Of these breaches, 189 (20 per cent of all breaches) had an unknown or unaccounted number of compromised data records. Although the total number of breaches slightly decreased over the same period, Pavie said there has been an increase in the severity of each incident.

Breach levels

According to the Breach Level Index, almost 15 billion data records have been exposed since 2013, when the index began benchmarking publicly disclosed data breaches. During the first six months of 2018, more than 25 million records were compromised every day, or 291 records a second, including medical, credit card and/or financial data or personally identifiable information.

“With the introduction of the Information Assurance Standards in the UAE as well as European regulations such as GDPR, 2018 has been a landmark year for data protection regulations and will most likely increase the number of publicly disclosed breaches,” Pavie said.

The renewed focus on data compliance is challenging for organisations, making it even more crucial to build a strong foundation to combat cyber attacks.

By implementing a proactive data security approach into IT infrastructure, companies can effectively prepare for a breach and avoid falling victim to one, Pavie said.

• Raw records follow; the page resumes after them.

Definition FILESYSTEM_CODE : string := "proposed_change_filesystem".
Definition code (e : ChangeValidationError) : string :=
  match e with
  | TextOutOfBounds => "proposed_change_text"
  | TargetCountOutOfBounds => "proposed_change_targets"
  | PathInvalid | DuplicatePath => "proposed_change_path"
  | PathOutOfScope => "proposed_change_scope"
  | SerializedTooLarge => "proposed_change_size"
  | WorkspaceUnavailable | EditTargetMissing | EditTargetNotRegularFile | EditTargetHardLinked
  | EscapesWorkspace | CreateTargetExists | CreateParentInvalid | CanonicalDestinationRejected =>
      FILESYSTEM_CODE
  end.

Definition SENSITIVE_PREFIXES : list (list Z) := Eval compute in bytes_of <$>
  [".claude/"; ".codex/"; ".opencode/"; ".agents/"; ".cursor/"; ".vscode/"; ".devcontainer/";
   ".husky/"; ".githooks/"; ".github/"; ".cargo/"; "scripts/"].
Definition SENSITIVE_FILE_NAMES : list (list Z) := Eval compute in bytes_of <$>
  [".mcp.json"; ".gitattributes"; ".gitmodules"; "opencode.json"; "apm.yml"; "package.json";
   "cargo.toml"; "build.rs"; "makefile"; "justfile"; "dockerfile"].
Definition TOOLING_PREFIXES : list (list Z) := Eval compute in bytes_of <$>
  ["scripts/"; ".github/"; ".husky/"; ".githooks/"; ".devcontainer/"; ".vscode/"; ".cargo/";
   ".claude/"; ".codex/"; ".opencode/"; ".agents/"; ".cursor/"].
(** The literals that occur inside the functions. *)
Definition SKILL_PREFIXES : list (list Z) := Eval compute in bytes_of <$>
  ["skills/"; ".claude/skills/"; ".agents/skills/"; ".codex/skills/"].
Definition INSTRUCTION_FILES : list (list Z) := Eval compute in bytes_of <$>
  ["agents.md"; "claude.md"; "gemini.md"; ".cursorrules"].
Definition DOCUMENT_EXTENSIONS : list (list Z) := Eval compute in bytes_of <$>
  [".md"; ".mdx"; ".rst"; ".txt"].
Definition TEST_DIRS : list (list Z) := Eval compute in bytes_of <$>
  ["tests"; "test"; "__tests__"; "spec"].
Definition TEST_MARKERS : list (list Z) := Eval compute in bytes_of <$>
  ["_test."; "_tests."; ".test."; ".spec."].
Definition BUILD_FILES : list (list Z) := Eval compute in bytes_of <$>
  ["makefile"; "justfile"; "dockerfile"].
Definition CONFIG_EXTENSIONS : list (list Z) := Eval compute in bytes_of <$>
  [".json"; ".yml"; ".yaml"; ".toml"].
Definition git_dir : list Z := Eval compute in bytes_of ".git".
Definition copilot_instructions : list Z := Eval compute in bytes_of ".github/copilot-instructions.md".

Definition slash : Z := 47.
Definition any_prefix (prefixes : list (list Z)) (s : list Z) : bool :=
  existsb (λ prefix, starts_with prefix s) prefixes.
Definition any_suffix (suffixes : list (list Z)) (s : list Z) : bool :=
  existsb (λ suffix, ends_with suffix s) suffixes.
Definition file_name (p : list Z) : list Z := List.last (split slash p) [].

Definition is_sensitive_path (p : list Z) : bool :=
  let lower := to_ascii_lowercase p in
  let in_skills := any_prefix SKILL_PREFIXES lower in
  if in_skills && ends_with (bytes_of ".md") lower then false
  else any_prefix SENSITIVE_PREFIXES lower || one_of (file_name lower) SENSITIVE_FILE_NAMES.

Definition is_test_file_name (file : list Z) : bool :=
  starts_with (bytes_of "test_") file || existsb (λ marker, contains marker file) TEST_MARKERS.

Definition is_in_scope (p : list Z) : bool :=
  let lower := to_ascii_lowercase p in
  let segments := split slash lower in
  let file := List.last segments [] in
  let dirs := removelast segments in
  one_of file INSTRUCTION_FILES || (lower == copilot_instructions)
  || any_prefix SKILL_PREFIXES lower
  || (starts_with (bytes_of "docs/") lower || starts_with (bytes_of "specs/") lower
      || any_suffix DOCUMENT_EXTENSIONS file)
  || (existsb (λ dir, one_of dir TEST_DIRS) dirs || is_test_file_name file)
  || (any_prefix TOOLING_PREFIXES lower || one_of file BUILD_FILES || one_of file SENSITIVE_FILE_NAMES)
  || ((length dirs =? 0)%nat && any_suffix CONFIG_EXTENSIONS file).

Definition validate_text (value : list Z) (limit : nat) : result ChangeValidationError unit :=
  if is_blank value || (limit <? char_count value)%nat
     || existsb (λ c, is_control c || (c =? 60) || (c =? 62)) (chars_of value)
  then Err TextOutOfBounds else Ok tt.

Definition is_reserved_device_name (segment : list Z) : bool :=
  let stem := to_ascii_uppercase (hd [] (split 46 segment)) in
  if one_of stem (bytes_of <$> ["CON"; "PRN"; "AUX"; "NUL"]) then true
  else (length stem =? 4)%nat && (starts_with (bytes_of "COM") stem || starts_with (bytes_of "LPT") stem)
       && between 49 57 (nth 3 stem 0).

Definition bad_segment (segment : list Z) : bool :=
  (length segment =? 0)%nat || (segment == [46]) || (segment == [46; 46]) || ends_with [46] segment
  || ends_with [32] segment || eq_ignore_ascii_case segment git_dir || is_reserved_device_name segment.
Definition validate_path_syntax (p : list Z) : result ChangeValidationError unit :=
  if (length p =? 0)%nat || (MAX_PATH_BYTES <? length p)%nat || starts_with [slash] p
  then Err PathInvalid
  else if existsb (λ c, is_control c || (c =? 92) || (c =? 58) || (c =? 60) || (c =? 62)) (chars_of p)
  then Err PathInvalid
  else if existsb bad_segment (split slash p) then Err PathInvalid
  else Ok tt.

Section validation.
Context (to_lowercase : list Z → list Z) (serialized_len : ProposedChange → Z).

(** The loop over the targets, with the set of the lower-case paths seen. *)
Fixpoint validate_targets (seen : gset (list Z)) (ts : list ModelChangeTarget)
    : result ChangeValidationError (list ChangeTarget) :=
  match ts with
  | [] => Ok []
  | t :: ts =>
      _ ← validate_text (model_instruction t) MAX_INSTRUCTION_CHARS;
      _ ← validate_path_syntax (model_path t);
      _ ← ensure (is_in_scope (model_path t)) PathOutOfScope;
      _ ← ensure (bool_decide (to_lowercase (model_path t) ∉ seen)) DuplicatePath;
      rest ← validate_targets ({[to_lowercase (model_path t)]} ∪ seen) ts;
      Ok (mkTarget (model_path t) (model_action t) (model_instruction t)
            (is_sensitive_path (model_path t)) :: rest)
  end.

Definition validate_proposed_change (model : ModelProposedChange)
    : result ChangeValidationError ProposedChange :=
  _ ← validate_text (model_summary model) MAX_SUMMARY_CHARS;
  _ ← validate_text (model_verification model) MAX_VERIFICATION_CHARS;
  _ ← ensure (negb (length (model_targets model) =? 0)%nat
              && (length (model_targets model) <=? MAX_TARGETS)%nat) TargetCountOutOfBounds;
  targets ← validate_targets ∅ (model_targets model);
  let change := mkChange (model_summary model) targets (model_verification model) in
  _ ← ensure (serialized_len change <=? MAX_SERIALIZED_BYTES) SerializedTooLarge;
  Ok change.
End validation.

(** [classify_canonical] re-applies the rules to a resolved destination. *)
Definition classify_canonical (relative : list Z) : result ChangeValidationError bool :=
  if existsb (λ segment, eq_ignore_ascii_case segment git_dir) (split slash relative)
  then Err CanonicalDestinationRejected
  else if negb (is_in_scope relative) then Err CanonicalDestinationRejected
  else Ok (is_sensitive_path relative).

(** ** Lemmas *)

(** What one accepted target satisfies. *)
Definition target_ok (t : ChangeTarget) : Prop :=
  validate_path_syntax (path t) = Ok tt ∧ is_in_scope (path t) = true
  ∧ sensitive t = is_sensitive_path (path t)
  ∧ validate_text (instruction t) MAX_INSTRUCTION_CHARS = Ok tt.

Definition to_model (t : ChangeTarget) : ModelChangeTarget :=
  mkModelTarget (path t) (action t) (instruction t).

Lemma validate_targets_Ok to_lowercase seen ts out :
  validate_targets to_lowercase seen ts = Ok out →
  to_model <$> out = ts ∧ Forall target_ok out
  ∧ NoDup (to_lowercase ∘ path <$> out) ∧ (∀ t, t ∈ out → to_lowercase (path t) ∉ seen).
Proof.
  revert seen out. induction ts as [|t ts IH]; intros seen out; simpl.
  { intros [= <-]. repeat split; [constructor..|]. by intros t ?%not_elem_of_nil. }
  intros ([] & Ht & ([] & Hp & (u & Hs%ensure_Ok & (v & Hn%ensure_Ok & H)%result_bind_Ok)%result_bind_Ok)%result_bind_Ok)%result_bind_Ok.
  apply bool_decide_eq_true in Hn. apply result_bind_Ok in H as (rest & (<- & Hall & Hnd & Hseen)%IH & [= <-]).
  split; [by destruct t|]. split; [by constructor|]. simpl. split.
  - apply NoDup_cons. split; [|done]. intros (t' & E & Ht')%list_elem_of_fmap.
    apply (Hseen t' Ht'). simpl in E. set_solver.
  - intros t' [->|Ht']%elem_of_cons; [done|]. specialize (Hseen t' Ht'). set_solver.
Qed.

Lemma validate_path_syntax_Ok p : validate_path_syntax p = Ok tt →
  p ≠ [] ∧ (length p <= MAX_PATH_BYTES)%nat ∧ starts_with [slash] p = false
  ∧ Forall (λ c, is_control c = false ∧ c ≠ 92 ∧ c ≠ 58) (chars_of p)
  ∧ Forall (λ s, bad_segment s = false) (split slash p).
Proof.
  unfold validate_path_syntax. destruct (_ || starts_with _ _) eqn:E1; [done|].
  destruct (existsb _ (chars_of p)) eqn:E2; [done|]. destruct (existsb bad_segment _) eqn:E3; [done|].
  intros _. rewrite existsb_false in E2. rewrite existsb_false in E3.
  apply orb_false_iff in E1 as [[E0%Nat.eqb_neq El%Nat.ltb_ge]%orb_false_iff Es].
  split; [by intros ->|]. repeat split; try done.
  eapply Forall_impl; [exact E2|]. intros c Hc. to_prop. intuition lia.
Qed.

Lemma bad_segment_false s : bad_segment s = false →
  s ≠ [] ∧ s ≠ [46] ∧ s ≠ [46; 46] ∧ to_ascii_lowercase s ≠ git_dir ∧ is_reserved_device_name s = false.
Proof.
  unfold bad_segment, eq_ignore_ascii_case. rewrite !orb_false_iff, !eqb_false, Nat.eqb_neq.
  intros [[[[[[H0 H1] H2] _] _] Hg] Hr]. repeat split; try done. by intros ->.
Qed.

(** *** Path resolution

    Walking the components of a path from a directory: [.] and the empty name
    stay, [..] goes up. *)
Fixpoint walk (dir : list (list Z)) (segments : list (list Z)) : list (list Z) :=
  match segments with
  | [] => dir
  | s :: segments =>
      if (length s =? 0)%nat || (s == [46]) then walk dir segments
      else if s == [46; 46] then walk (removelast dir) segments
      else walk (dir ++ [s]) segments
  end.

Lemma walk_plain dir segments :
  Forall (λ s, s ≠ [] ∧ s ≠ [46] ∧ s ≠ [46; 46]) segments → walk dir segments = dir ++ segments.
Proof.
  intros H. revert dir. induction H as [|s segments (H0 & H1 & H2) _ IH]; intros dir; simpl.
  { by rewrite app_nil_r. }
  rewrite (proj2 (eqb_false _ _) H1), (proj2 (eqb_false _ _) H2).
  destruct s; [done|]. simpl. by rewrite IH, <- app_assoc.
Qed.

(** What an accepted change consists of. *)
Lemma validate_proposed_change_Ok to_lowercase serialized_len m c :
  validate_proposed_change to_lowercase serialized_len m = Ok c →
  to_model <$> targets c = model_targets m ∧ (0 < length (targets c) <= MAX_TARGETS)%nat
  ∧ NoDup (to_lowercase ∘ path <$> targets c) ∧ serialized_len c <= MAX_SERIALIZED_BYTES
  ∧ Forall target_ok (targets c).
Proof.
  unfold validate_proposed_change.
  intros (u1 & _ & (u2 & _ & (u3 & Hlen%ensure_Ok & (ts & Hts & H)%result_bind_Ok)%result_bind_Ok)%result_bind_Ok)%result_bind_Ok.
  apply result_bind_Ok in H as (u4 & Hsize%ensure_Ok & [= <-]). cbn [targets].
  apply validate_targets_Ok in Hts as (Hm & Hall & Hnd & _).
  apply andb_true_iff in Hlen as [H0%negb_true_iff%Nat.eqb_neq H3%Nat.leb_le].
  rewrite <- Hm, length_fmap in H0, H3. apply Z.leb_le in Hsize. repeat split; try done; lia.
Qed.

According to the Breach Level Index, malicious outsiders caused the largest percentage of data breaches (56 per cent), a decline of nearly 7 per cent over the second-half of 2017 and accounted for over 80 per cent of all data stolen, compromised or lost.

“Accidental loss accounted for over 879 million (9 per cent) of records lost this half, the second most popular cause of data breaches and representing over one-third of incidents. The number of records and incidents involved in malicious insider attacks fell by 50 per cent this half, compared to the same time period in 2017.”